Gibbs was born into a musical family, won a spot on a Major Bowes Amateur Hour tour at 12 and was a professional while still in high school.
“I knew I wanted to be a jazz musician and even felt that learning about Julius Caesar wasn’t going to help me play the blues,” he said.
Originally a drummer, he turned his attention to vibes when he was introduced to be-bop by his boyhood friend, the noted drummer-arranger Tiny Kahn.
“In 1943, I was on leave from the Army--I was stationed in Louisiana--and Tiny took me to 52nd Street (in Manhattan) where I first heard Charlie Parker and Dizzy Gillespie,” Gibbs said. “I didn’t understand one thing they were doing, but they were playing so fast, I figured that (be-bop) was for me.”
A few years later, when Gibbs was leading his own band at Georgie Auld’s Tin Pan Alley in New York, alto giant Parker sat in with him. He said it was a terrifying experience.
“If I had to choose between getting in the ring with Mike Tyson and playing with Charlie Parker, I’d choose Tyson,” Gibbs said matter-of-factly. “It was 1946, and he was so far ahead of everyone. Bird came up and we played ‘Out of Nowhere.’ Each time he came to the end of a chorus, I bent down to fix my vibes, or tie my shoe, or something. I didn’t know what I was going to do, but I wasn’t going to follow him. After a while, the piano player looked over at me and said, ‘I see what you’re doing. I’m not going to follow him either!’

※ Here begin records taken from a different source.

Lemma tree_of_nil t m : tree_of t m → t = TNil ↔ m = ∅.
Proof.
  intros Ht. split.
  - intros ->. apply map_empty. intros key. by rewrite <- (to_get _ _ Ht).
  - intros ->. destruct (to_ok _ _ Ht) as [|Hok]; [done|]. destruct (node_ok_some _ Hok) as (k & x & Hx).
    destruct (to_keys _ _ Ht _ _ Hx) as [key ->]. by rewrite (to_get _ _ Ht) in Hx.
Qed.

Lemma tree_of_insert t t' m key v w : tree_of t m → entry_ok key v w →
  inserted t (keybytesToHex key) v w t' → tree_of t' (<[key := (v, w)]> m).
Proof.
  intros Ht He Hi. pose proof (hex_term _ (proj1 (proj1 He))) as Hk. split.
  - destruct (ins_at _ _ _ _ _ Hi) as [[Hok _]|[_ E]]; [done|]. rewrite E in Hk. by apply term_key_nil in Hk.
  - intros key'. rewrite (ins_get _ _ _ _ _ Hi). case_bool_decide as E.
    + apply hex_inj in E as ->. by rewrite lookup_insert_eq.
    + rewrite lookup_insert_ne by congruence. apply (to_get _ _ Ht).
  - intros k x. rewrite (ins_get _ _ _ _ _ Hi). case_bool_decide as E; [by exists key|apply (to_keys _ _ Ht)].
  - intros key' v' w' Hx. apply lookup_insert_Some in Hx as [[<- [= <- <-]]|[_ Hx]]; [done|].
    by apply (to_entries _ _ Ht).
Qed.

Lemma tree_of_delete t t' m key : tree_of t m → key_fits key →
  deleted t (keybytesToHex key) t' → tree_of t' (delete key m).
Proof.
  intros Ht Hkey Hd. pose proof (hex_term _ (proj1 Hkey)) as Hk. split.
  - destruct (del_at _ _ _ Hd) as [[Hok _]|[_ E]]; [done|]. rewrite E in Hk. by apply term_key_nil in Hk.
  - intros key'. rewrite (del_get _ _ _ Hd). case_bool_decide as E.
    + apply hex_inj in E as ->. by rewrite lookup_delete_eq.
    + rewrite lookup_delete_ne by congruence. apply (to_get _ _ Ht).
  - intros k x. rewrite (del_get _ _ _ Hd). case_bool_decide; [done|apply (to_keys _ _ Ht)].
  - intros key' v' w' Hx. apply lookup_delete_Some in Hx as [_ Hx]. by apply (to_entries _ _ Ht).
Qed.

(** ** The operations on a trie *)
Section operations.
Context `{Drlp} `{Crypto} (skip : bool).

(** The trie [T] over the database [db] holds [m]. *)
Definition holds (db : Database) (T : Trie) (m : contents) : Prop :=
  ∃ t, rep skip db [] (root T) t ∧ tree_of t m.

Lemma root_at_key t m key : tree_of t m → key_fits key → at_key t (keybytesToHex key).
Proof. intros Ht [Hk _]. left. split; [apply Ht|by apply hex_term]. Qed.

Lemma root_fuel n key : (2 * length key + refCost n ≤ keyFuel key)%nat.
Proof. unfold keyFuel. pose proof (refCost_le n). lia. Qed.

Lemma Get_holds db T m key : holds db T m → key_fits key →
  ∃ T', trie_Get db key T = Ok (m !! key, T') ∧ holds db T' m.
Proof.
  intros (t & Hr & Ht) Hk. unfold trie_Get.
  destruct (tryGet_rep skip db (cacheGen T) (keyFuel (keybytesToHex key)) (root T) (keybytesToHex key) 0 t)
    as (n' & d & E & Hr'); [done|by eapply root_at_key|lia|apply root_fuel|].
  rewrite E. cbn [mbind result_bind]. change (drop 0 ?k) with k. rewrite (to_get _ _ Ht).
  eexists. split; [done|]. by exists t.
Qed.

Definition updated (m : contents) (key v w : bytes) : contents :=
  if bool_decide (v ≠ []) then <[key := (v, w)]> m else delete key m.

Lemma Update_holds db T m key v w : holds db T m → key_fits key → short_enough v → short_enough w →
  ∃ T', trie_Update db key v w T = Ok (tt, T') ∧ holds db T' (updated m key v w).
Proof.
  intros (t & Hr & Ht) Hk Hv Hw. unfold trie_Update, updated. case_bool_decide as Ev.
  - destruct (trie_insert_rep skip db (cacheGen T) (keyFuel (keybytesToHex key)) (root T) []
      (keybytesToHex key) v w t) as (d & n' & t' & E & Hr' & _ & Hi);
      [done|by eapply root_at_key|apply root_fuel|].
    rewrite E. eexists. split; [done|]. exists t'. split; [done|].
    by apply (tree_of_insert t).
  - destruct (trie_delete_rep skip db (cacheGen T) (keyFuel (keybytesToHex key)) (root T) []
      (keybytesToHex key) t) as (d & n' & t' & E & Hr' & _ & _ & Hd);
      [done|by eapply root_at_key|apply root_fuel|].
    rewrite E. eexists. split; [done|]. exists t'. split; [done|].
    by apply (tree_of_delete t).
Qed.

Lemma New_empty db : holds db (MkTrie Nil 0 0) ∅.
Proof. exists TNil. split; [constructor|apply tree_of_empty]. Qed.

(** The root that opens the contents [m]. *)
Definition opens (h : bytes) (m : contents) : Prop :=
  if bool_decide (h = emptyRoot) then m = ∅
  else h ≠ zeroHash ∧ m ≠ ∅ ∧ (skip = false → ∃ t, tree_of t m ∧ h = thash t).
End operations.

Section hashing.
Context `{Drlp} `{Crypto}.

Lemma Hash_holds skip db T m : skip = false → holds skip db T m →
  ∃ h T', trie_Hash T = Ok (h, T') ∧ holds skip db T' m ∧ ∃ t, tree_of t m ∧ h = thash t.
Proof.
  intros -> (t & Hr & Ht). unfold trie_Hash. pose proof (rep_nil_iff _ _ _ _ _ Hr) as Hn.
  destruct (to_ok _ _ Ht) as [->|Hok].
  - rewrite (proj2 Hn eq_refl). eexists _, T. split; [done|]. split; [by exists TNil|]. by exists TNil.
  - destruct (isNil (root T)) eqn:En; [rewrite (proj1 Hn eq_refl) in Hok; inversion Hok|].
    destruct (hash_rep db [] (root T) t Hr (or_introl Hok) true) as (ho & n' & -> & Hr' & Hh); [by split|].
    rewrite (ha_hash _ _ _ _ Hh Hok), orb_true_r. eexists _, _. split; [done|]. split; [by exists t|]. by exists t.
Qed.
End hashing.

Section committing.
Context `{Drlp} `{Crypto} (skip : bool).
Abbreviation holds := (holds skip).
Abbreviation opens := (opens skip).

(** The hash of the root is kept in its flags. *)
Lemma hash_root n ho n' : hash n true = Ok (ho, n') → inner n = true →
  inner n' = true ∧ is_Some (rhash (fref (flagsOf n'))).
Proof.
  intros E Hi. destruct n as [|cs f|k c f|r|v m]; try done; cbn [hash] in E;
    (destruct (rhash (fref f)) as [h|] eqn:Eh;
      [injection E as _ <-; simpl; by rewrite Eh|]); unfold hashed in E.
  - destruct (hashChildren hash 16 cs) as [cs'|]; [|done]. cbn [mbind result_bind] in E.
    destruct (encodeConsensus _) as [b|]; [|done]. cbn [mbind result_bind] in E.
    rewrite orb_true_r in E. injection E as _ <-. by split.
  - destruct (hash c false) as [[? c']|]; [|done]. cbn [mbind result_bind] in E.
    destruct (encodeConsensus _) as [b|]; [|done]. cbn [mbind result_bind] in E.
    rewrite orb_true_r in E. injection E as _ <-. by split.
Qed.

Lemma resolve_root db gen n t : rep skip db [] n t → node_ok t →
  ∃ n', resolve db gen n [] = Ok n' ∧ rep skip db [] n' t ∧ inner n' = true.
Proof.
  intros Hr Hok. destruct n as [|cs f|k c f|r|v m]; try by eexists.
  - inversion Hr; subst. inversion Hok.
  - apply resolveRef_rep. by inversion Hr.
  - inversion Hr; subst. inversion Hok.
Qed.

Lemma hash_for_commit db n t : rep skip db [] n t → node_ok t → inner n = true →
  ∃ n', (if skip then Ok n else '(_, n) ← hash n true; Ok n) = Ok n' ∧ rep skip db [] n' t ∧
    inner n' = true ∧ (skip = false → [] = @nil Z → is_Some (rhash (fref (flagsOf n')))).
Proof.
  intros Hr Hok Hi. destruct skip; [by exists n|].
  destruct (hash_rep db [] n t Hr (or_introl Hok) true) as (ho & n' & E & Hr' & _); [by split|].
  destruct (hash_root _ _ _ E Hi) as [Hi' Hh]. rewrite E. by exists n'.
Qed.

Definition version_unused (db : Database) (ver : Version) : Prop := ∀ q, db !! (q, ver) = None.

(** A stored root opens under any reference that [opens] admits. *)
Lemma stored_opens db h ver r t m : loaded skip db [] (refNode r) t → rver r = ver → tree_of t m →
  opens h m → holds db (New h ver) m.
Proof.
  intros Hl <- Ht Ho. unfold opens in Ho. unfold New. case_bool_decide as Ee; simpl.
  { subst m. apply New_empty. }
  destruct Ho as (Hz & _ & Hh). rewrite bool_decide_false by done. exists t. split; [|done].
  apply rep_ref. inversion Hl as [| | | |? ? ? blob dn Hb [Hv _] Hd Hi Hl']; subst.
  apply (ld_ref _ _ _ _ _ blob dn); try done. split; [done|]. intros Es.
  destruct (Hh Es) as (t' & Ht' & ->). rewrite (tree_of_fun _ _ _ Ht' Ht).
  eexists. split; [done|]. split; [done|by left].
Qed.

(** Committing writes the contents under the new version, and nothing else. *)
Lemma Commit_holds db T m ver : holds db T m → ver_ok ver → version_unused db ver →
  ∃ T' db', trie_Commit db ver skip (T, db) = Ok (tt, (T', db')) ∧ holds db' T' m ∧ db ⊆ db' ∧
    (∀ q v, db !! (q, v) = None → is_Some (db' !! (q, v)) → v = ver) ∧
    ∀ h, opens h m → holds db' (New h ver) m.
Proof.
  intros (t & Hr & Ht) Hver Hfresh. unfold trie_Commit. pose proof (rep_nil_iff _ _ _ _ _ Hr) as Hn.
  destruct (isNil (root T)) eqn:En.
  { pose proof (proj1 Hn eq_refl) as ->. exists T, db. split; [done|]. split; [by exists TNil|].
    split; [done|]. split; [intros q v -> [? ?]; done|]. intros h Ho.
    pose proof (proj1 (tree_of_nil _ _ Ht) eq_refl) as ->. unfold opens, New in *.
    case_bool_decide; [apply New_empty|]. by destruct Ho as (_ & ? & _). }
  assert (node_ok t) as Hok.
  { destruct (to_ok _ _ Ht) as [->|]; [|done]. by pose proof (proj2 Hn eq_refl). }
  destruct (resolve_root db (cacheGen T) _ _ Hr Hok) as (n1 & -> & Hr1 & Hi1). cbn [mbind result_bind].
  destruct (hash_for_commit _ _ _ Hr1 Hok Hi1) as (n2 & -> & Hr2 & Hi2 & Hh). cbn [mbind result_bind].
  destruct (store_ok skip ver (cacheTTL T) Hver n2 [] t db) as (n3 & db' & -> & [Hsub G] & Hr3 & Hi3 & Hroot);
    [done|done|by eapply tree_of_bounded|done|by intros q _|done|].
  cbn [mbind result_bind]. eexists _, db'. split; [done|]. split; [by exists t|]. split; [done|].
  split; [intros q v H1 H2; by destruct (G q v H1 H2)|]. intros h Ho. destruct (Hroot eq_refl) as [Hd Ef].
  assert (flag_ok skip db' [] (flagsOf n3) t) as [Hl _] by (by inversion Hr3; subst).
  eapply (stored_opens db' h ver (fref (flagsOf n3))); [by apply Hl|by rewrite Ef|done|done].
Qed.

Lemma holds_mono db db' T m : db ⊆ db' → holds db T m → holds db' T m.
Proof. intros Hs (t & Hr & Ht). exists t. split; [by eapply rep_mono|done]. Qed.
End committing.

(** ** Runs

    Sequences of operations on a trie over a database, and the abstract
    specification they refine: a finite map, with the maps that were committed. *)

(** ** The concrete machine *)
Inductive op :=
  | OGet (key : bytes)
  | OUpdate (key value meta : bytes)
  | OHash
  | OSetCacheTTL (ttl : Z)
  | OCommit (ver : Version)
  | OOpen (h : bytes) (ver : Version).

Inductive answer := ANone | AValue (x : option (bytes * bytes)) | AHash (h : bytes).

Section machine.
Context `{Drlp} `{Crypto} (skip : bool).

Definition perform (o : op) : M (Trie * Database) answer := λ '(T, db),
  match o with
  | OGet key => '(x, T') ← trie_Get db key T; Ok (AValue x, (T', db))
  | OUpdate key value meta => '(_, T') ← trie_Update db key value meta T; Ok (ANone, (T', db))
  | OHash => '(h, T') ← trie_Hash T; Ok (AHash h, (T', db))
  | OSetCacheTTL ttl => Ok (ANone, (SetCacheTTL ttl T, db))
  | OCommit ver => '(_, s) ← trie_Commit db ver skip (T, db); Ok (ANone, s)
  | OOpen h ver => Ok (ANone, (New h ver, db))
  end.

Fixpoint performs (ops : list op) : M (Trie * Database) (list answer) :=
  match ops with
  | [] => mret []
  | o :: ops => a ← perform o; l ← performs ops; mret (a :: l)
  end.

(** ** The specification *)
Record spec := MkSpec { current : contents; committed : gmap Version contents }.

Definition after (o : op) (s : spec) : spec :=
  match o with
  | OUpdate key value meta => MkSpec (updated (current s) key value meta) (committed s)
  | OCommit ver => MkSpec (current s) (<[ver := current s]> (committed s))
  | OOpen _ ver => MkSpec (default ∅ (committed s !! ver)) (committed s)
  | _ => s
  end.

(** What a caller has to respect: byte keys and sizes, a version that was not
    committed yet, roots of committed contents. *)
Definition allowed (o : op) (s : spec) : Prop :=
  match o with
  | OGet key => key_fits key
  | OUpdate key value meta => key_fits key ∧ short_enough value ∧ short_enough meta
  | OHash => skip = false
  | OSetCacheTTL _ => True
  | OCommit ver => ver_ok ver ∧ committed s !! ver = None
  | OOpen h ver => ∃ m, committed s !! ver = Some m ∧ opens skip h m
  end.

Definition answers (o : op) (s : spec) (a : answer) : Prop :=
  match o with
  | OGet key => a = AValue (current s !! key)
  | OHash => ∃ t, tree_of t (current s) ∧ a = AHash (thash t)
  | _ => a = ANone
  end.

Fixpoint all_allowed (ops : list op) (s : spec) : Prop :=
  match ops with [] => True | o :: ops => allowed o s ∧ all_allowed ops (after o s) end.

Fixpoint all_answer (ops : list op) (s : spec) (l : list answer) : Prop :=
  match ops, l with
  | [], [] => True
  | o :: ops, a :: l => answers o s a ∧ all_answer ops (after o s) l
  | _, _ => False
  end.

(** ** The simulation *)
Record simulates (T : Trie) (db : Database) (s : spec) : Prop := {
  sim_current : holds skip db T (current s);
  sim_committed : ∀ ver m h, committed s !! ver = Some m → opens skip h m → holds skip db (New h ver) m;
  sim_versions : ∀ q ver, is_Some (db !! (q, ver)) → is_Some (committed s !! ver);
}.

Lemma simulates_current T T' db s m : simulates T db s → holds skip db T' m →
  simulates T' db (MkSpec m (committed s)).
Proof. intros [_ Hc Hv] Hh. by split. Qed.

Lemma simulates_same T T' db s : simulates T db s → holds skip db T' (current s) → simulates T' db s.
Proof. intros [_ Hc Hv] Hh. by split. Qed.

Lemma commit_simulates T db s T' db' ver : simulates T db s → holds skip db' T' (current s) → db ⊆ db' →
  (∀ q v, db !! (q, v) = None → is_Some (db' !! (q, v)) → v = ver) →
  (∀ h, opens skip h (current s) → holds skip db' (New h ver) (current s)) →
  simulates T' db' (after (OCommit ver) s).
Proof.
  intros [_ Hc Hv] Hh Hsub Hnew Ho. split; simpl; [done|..].
  - intros v m h Hm. apply lookup_insert_Some in Hm as [[<- <-]|[_ Hm]]; [apply Ho|].
    intros Hopen. eapply holds_mono; [done|by apply Hc].
  - intros q v Hs. destruct (decide (v = ver)) as [->|Hne]; [by rewrite lookup_insert_eq|].
    rewrite lookup_insert_ne by done. apply (Hv q). destruct (db !! (q, v)) eqn:E; [done|].
    by destruct (Hnew q v E Hs).
Qed.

“Whatever I tried to play would have just been some of his licks that I still couldn’t play.”
Later came the performances with Woody Herman, Benny Goodman, bassist Chubby Jackson, Dizzy Gillespie and so many others. It’s no wonder that when Gibbs looks back, he sees his as a dream life .
“I’ve gotten to play with everybody I wanted to . . . five or six times with Charlie Parker, 10 days with Dizzy in Watts, with Benny Goodman . . . God has been so good to me,” he said. “Looks like I’ll go out just the way I started, wanting to play and loving it.”